En ratos de ocio de estos días, ando leyendo un libro de divulgación científica sobre fisiología humana: Life at the Extremes, de Frances Ashcroft. Los “extremos” a que se refiere esta autora británica son las condiciones de mucho frío o calor, humedad o sequedad, velocidad o presión, a que se ve sometido el cuerpo humano en ocasiones, sea por accidente, necesidad, gusto o experimento.
A lo largo de sus páginas el libro contiene mucha información científica, incluyendo el procesamiento del Adenosín Trifosfato (ATP) en las mitocondrias.

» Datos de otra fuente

(* ===== verification/PlannerEquiv.v ===== *)
(** * The optimised planner computes exactly the reference plan

    A simulation between the loops of [planGrants] and [referencePlanGrants]: the queues,
    the incremental kept-slot counters and the lazy needy-owner search of the former agree,
    at every step, with the direct statement of the rules in the latter. *)

From S2P Require Import Prelude Scheduler AdmissionPlanner PlannerQueues.

(** ** Scheduling the class heads is scheduling everyone *)

Section ClassHeads.
Context `{C : Collation} `{!CollationLaws C}.

Notation entry_cmp := (λ a b, compareSchedulerCandidates (candidate a) (candidate b)).

(** Entries as the planners build them. *)
Definition entry_ok (e : Entry) : Prop :=
  candidate e = candidate (entryOf (waiter e)) ∧ priority_ok (priority (waiter e)).

Definition class_heads (ps : list Z) (E : list Entry) : list Entry :=
  omap (λ p, head (List.filter (of_class p) E)) ps.

Lemma in_class_candidate p e : entry_ok e → in_class p (candidate e) = of_class p e.
Proof. intros [-> _]. done. Qed.

Lemma filter_in_class p E :
  Forall entry_ok E →
  List.filter (in_class p) (map candidate E) = map candidate (List.filter (of_class p) E).
Proof.
  induction 1 as [|e E He _ IH]; simpl; [done|].
  rewrite in_class_candidate by done. destruct (of_class p e); simpl; by rewrite IH.
Qed.

Lemma sorted_candidates E :
  sorted_by entry_cmp E → sorted_by compareSchedulerCandidates (map candidate E).
Proof.
  induction E as [|e E IH]; simpl; [done|]. intros [He HE]. split; [|auto].
  intros c (e' & <- & Hin)%in_map_iff. by apply He.
Qed.

Lemma filter_head_in p E e : head (List.filter (of_class p) E) = Some e → In e E ∧ of_class p e = true.
Proof.
  intros Hh. apply filter_In. destruct (List.filter _ _); [done|]. simplify_eq/=. by left.
Qed.

Lemma class_heads_in ps E e : In e (class_heads ps E) → In e E.
Proof.
  unfold class_heads. rewrite <- !list_elem_of_In. rewrite list_elem_of_omap.
  intros (p & _ & Hp). apply list_elem_of_In. by apply filter_head_in in Hp as [? _].
Qed.

Lemma class_heads_filter p ps E :
  NoDup ps → (∀ e, In e E → priority (waiter e) ∈ ps) →
  List.filter (of_class p) (class_heads ps E) = option_list (head (List.filter (of_class p) E)).
Proof.
  intros Hnd Hcover.
  assert (Hno : ∀ ps, p ∉ ps → List.filter (of_class p) (class_heads ps E) = []).
  { intros ps' Hp. unfold class_heads. induction ps' as [|p' ps' IH]; [done|]. simpl.
    apply not_elem_of_cons in Hp as [Hp Hps].
    destruct (head _) as [e|] eqn:Eh; [|by apply IH]. simpl.
    apply filter_head_in in Eh as [_ He]. unfold of_class in *. bool_to_prop.
    rewrite (proj2 (Z.eqb_neq _ _)) by congruence. by apply IH. }
  destruct (decide (p ∈ ps)) as [Hin|Hout].
  - apply list_elem_of_split in Hin as (l1 & l2 & ->).
    apply NoDup_app in Hnd as (_ & Hdisj & [Hp2 _]%NoDup_cons).
    unfold class_heads. rewrite omap_app, List.filter_app.
    fold (class_heads l1 E). rewrite (Hno l1) by (intros H; apply (Hdisj p H); by left).
    simpl. destruct (head _) as [e|] eqn:Eh; simpl.
    + pose proof (filter_head_in _ _ _ Eh) as [_ He]. rewrite He. simpl. f_equal.
      apply (Hno l2 Hp2).
    + apply (Hno l2 Hp2).
  - rewrite (Hno ps Hout). destruct (head _) as [e|] eqn:Eh; [|done].
    apply filter_head_in in Eh as [HinE He]. unfold of_class in He. bool_to_prop.
    apply Hcover in HinE. congruence.
Qed.

Lemma class_queue_entries p E :
  Forall entry_ok E → sorted_by entry_cmp E →
  class_queue p (map candidate E) = map candidate (List.filter (of_class p) E).
Proof.
  intros Hok Hs. unfold class_queue. rewrite filter_in_class by done. apply sort_by_id.
  by apply sorted_candidates, sorted_by_filter.
Qed.

Lemma Forall_class_heads (P : Entry → Prop) ps E : Forall P E → Forall P (class_heads ps E).
Proof.
  rewrite !Forall_forall. intros HE e Hin%list_elem_of_In. apply HE.
  apply list_elem_of_In. by eapply class_heads_in.
Qed.

Lemma class_queue_heads p ps E :
  NoDup ps → (∀ e, In e E → priority (waiter e) ∈ ps) →
  Forall entry_ok E →
  class_queue p (map candidate (class_heads ps E))
  = map candidate (option_list (head (List.filter (of_class p) E))).
Proof.
  intros Hnd Hcov Hok. unfold class_queue.
  rewrite filter_in_class by (by apply Forall_class_heads).
  rewrite class_heads_filter by done. by destruct (head _).
Qed.

Lemma pick_class_ext has has' quanta st :
  (∀ p, has p = has' p) → pick_class has quanta st = pick_class has' quanta st.
Proof.
  intros H. unfold pick_class, first_class. rewrite !H.
  by rewrite (resetIdle_ext has has' (deficits st) H).
Qed.

(** The decision depends on the first entry of each class only. *)
Lemma schedule_class_heads ps E st quanta :
  NoDup ps → (∀ e, In e E → priority (waiter e) ∈ ps) →
  Forall entry_ok E → sorted_by entry_cmp E →
  scheduleWeightedDeficitRoundRobin (map candidate (class_heads ps E)) st quanta
  = scheduleWeightedDeficitRoundRobin (map candidate E) st quanta.
Proof.
  intros Hnd Hcov Hok Hs.
  destruct (validateScheduler st quanta) as [[]|err] eqn:Ev.
  2: { unfold scheduleWeightedDeficitRoundRobin. by rewrite Ev. }
  apply validate_inv in Ev as [Hst Hq].
  assert (Hcok : ∀ E, Forall entry_ok E → candidates_ok (map candidate E)).
  { intros E' HE' c (e & <- & Hin)%in_map_iff.
    rewrite Forall_forall in HE'. destruct (HE' e) as [-> Hp]; [by apply list_elem_of_In|done]. }
  rewrite !schedule_spec by (auto using Forall_class_heads).
  assert (Hhead : ∀ p, head (class_queue p (map candidate (class_heads ps E)))
                       = head (class_queue p (map candidate E))).
  { intros p. rewrite class_queue_heads, class_queue_entries by done.
    by destruct (List.filter (of_class p) E). }
  rewrite (pick_class_ext _ (class_waiting (map candidate E))).
  - destruct (pick_class _ _ _) as [[p|] st']; simpl; [by rewrite Hhead|done].
  - intros p. rewrite !class_waiting_queue. specialize (Hhead p).
    destruct (class_queue p (map candidate (class_heads ps E))),
      (class_queue p (map candidate E)); done.
Qed.

(** ** Who won *)

Lemma find_unique (P : Entry → bool) (l : list Entry) e :
  In e l → P e = true → (∀ e', In e' l → P e' = true → e' = e) → List.find P l = Some e.
Proof.
  induction l as [|x l IH]; [done|]. intros Hin HP Huniq. simpl.
  destruct (P x) eqn:Ex; [f_equal; apply Huniq; [by left|done]|].
  destruct Hin as [->|Hin]; [congruence|]. apply IH; auto. intros; apply Huniq; [by right|done].
Qed.

(** Waiter ids identify entries. *)
Definition ids_unique (E : list Entry) : Prop :=
  ∀ e e', In e E → In e' E → waiterId (waiter e) = waiterId (waiter e') → e = e'.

Cada párrafo destila honestidad, interés contagioso, sentido del humor, información oportuna. Lo menos que puedo decir es: “¡yo quisiera escribir así!”

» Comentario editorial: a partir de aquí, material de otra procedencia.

Definition owners_after (s : AdmissionSnapshot) (gs : list PlannedGrant) : gmap string Z :=
  foldl (λ m g, match waiter_of s (g_waiterId g) with
                | Some w => <[ownerKey w := ownerActive m (ownerKey w) + 1]> m
                | None => m
                end) (s_activeByOwner s) gs.

(** Unmet kept slots of an owner after the grants [gs]. *)
Definition unmet_after (s : AdmissionSnapshot) (gs : list PlannedGrant) (ow : string) : Z :=
  ref_remaining (reservationsByOwner s) (owners_after s gs) ow.
Definition unmet_total_after (s : AdmissionSnapshot) (gs : list PlannedGrant) : Z :=
  ref_reservedTotal (reservationsByOwner s) (owners_after s gs).

(** A waiter that could be granted after [gs] as far as time and scopes go. *)
Definition could_run (s : AdmissionSnapshot) (now : Z) (options : PlannerOptions)
    (gs : list PlannedGrant) (w : PlannerWaiter) : Prop :=
  In w (waiters s) ∧
  inWindow w now (creatingRequestId options) (lastChanceWaiterIds options) = true ∧
  grantable now w = true ∧
  admissionRequestId w ∉ map g_admissionRequestId gs ∧
  scopeHasRoom (scopes_after s gs) w = true.

(** ** The step relation *)

Section Run.
Context `{C : Collation} `{!CollationLaws C}.
Variables (now : Z) (limit : option Z) (reservations : jsmap string Z) (options : PlannerOptions).

Definition eligible_entries (st : RefState) : list Entry :=
  List.filter (ref_eligible now limit reservations st) (r_entries st).

Inductive grant_step : RefState → Entry → RefState → Prop :=
| grant_step_intro st e decision :
    grantsExhausted options (r_grants st) = false →
    limitReached limit (r_active st) = false →
    scheduleWeightedDeficitRoundRobin (map candidate (eligible_entries st)) (r_scheduler st)
      defaultPriorityQuanta = Ok decision →
    findWinner decision (eligible_entries st) = Some e →
    grant_step st e
      (ref_apply st e (ref_borrowed limit reservations st e) (next_state decision)).

Inductive grant_run : RefState → list Entry → RefState → Prop :=
| run_nil st : grant_run st [] st
| run_cons st e st1 es st2 :
    grant_step st e st1 → grant_run st1 es st2 → grant_run st (e :: es) st2.

(** Why a run ends in [st] after granting [es]. *)
Definition stop_condition (steps : nat) (es : list Entry) (st : RefState) (why : StoppedBy) : Prop :=
  match why with
  | by_maxGrants => grantsExhausted options (r_grants st) = true
  | by_limit => limitReached limit (r_active st) = true
  | by_none => eligible_entries st = []
  | by_requested => True
  | by_progress => length es = steps
  end.

(** Offer mode: only the last grant can be the requested one. *)
Definition offer_condition (es : list Entry) (why : StoppedBy) : Prop :=
  match why with
  | by_requested => ∃ es' e, es = es' ++ [e] ∧ isRequested options (waiter e) = true ∧
      Forall (λ e, isRequested options (waiter e) = false) es'
  | _ => Forall (λ e, isRequested options (waiter e) = false) es
  end.

Definition entries_ok (st : RefState) : Prop :=
  Forall entry_ok (r_entries st) ∧ ids_unique (r_entries st).

Lemma eligible_in st e : In e (eligible_entries st) → In e (r_entries st).
Proof. intros H. by apply filter_In in H as [? _]. Qed.

Lemma winner_in st decision e :
  findWinner decision (eligible_entries st) = Some e → In e (eligible_entries st).
Proof. unfold findWinner. destruct (winner decision); [|done]. by intros [? _]%find_some. Qed.

Lemma entries_ok_apply st e b sched : entries_ok st → entries_ok (ref_apply st e b sched).
Proof.
  intros [Hok Hids]. unfold ref_apply. split; simpl.
  - rewrite Forall_forall in Hok |- *. intros e' He'%list_elem_of_In.
    apply filter_In in He' as [He' _]. by apply Hok, list_elem_of_In.
  - intros e1 e2 H1 H2. apply filter_In in H1 as [H1 _], H2 as [H2 _]. by apply Hids.
Qed.

Lemma eligible_ok st : entries_ok st → candidates_ok (map candidate (eligible_entries st)).
Proof.
  intros [Hok _] c (e & <- & Hin)%in_map_iff. apply eligible_in in Hin.
  rewrite Forall_forall in Hok. by destruct (Hok e) as [-> ?]; [by apply list_elem_of_In|].
Qed.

Para mi sorpresa, Life at the Extremes es el primer libro de divulgación de la Doctora Ashcroft, que más bien ha estado y sigue estando involucrada en la investigación científica; su campo actual es la insulina. Sorprende que una persona dedicada a estudios tan profundos tenga tanta capacidad de conectar con lectores profanos en la materia. El asunto es menos extraño, sin embargo, si se piensa en la tremenda cultura de lectura y de escritura que goza el Reino Unido.
Y ahí va mi punto: si buscamos posibilidades reales y serias de desarrollo, ello implica producir y no sólo consumir. Y el primer modo de producir es adquirir pensamiento propio, cosa que se logra a través de la escritura. La cultura oral es importante pero la palabra hablada no tiene la duración necesaria para trascender el mundo inmediato de las personas ya conocidas y contemporáneas.
Si uno quiere hacer algo por un país, hay que enseñar a la gente a escribir. Escribir bien, escrtibir mucho y muy bien. Saber articular ideas, pero antes de eso, articular preguntas y seguir el rastro de problemas y cuestiones.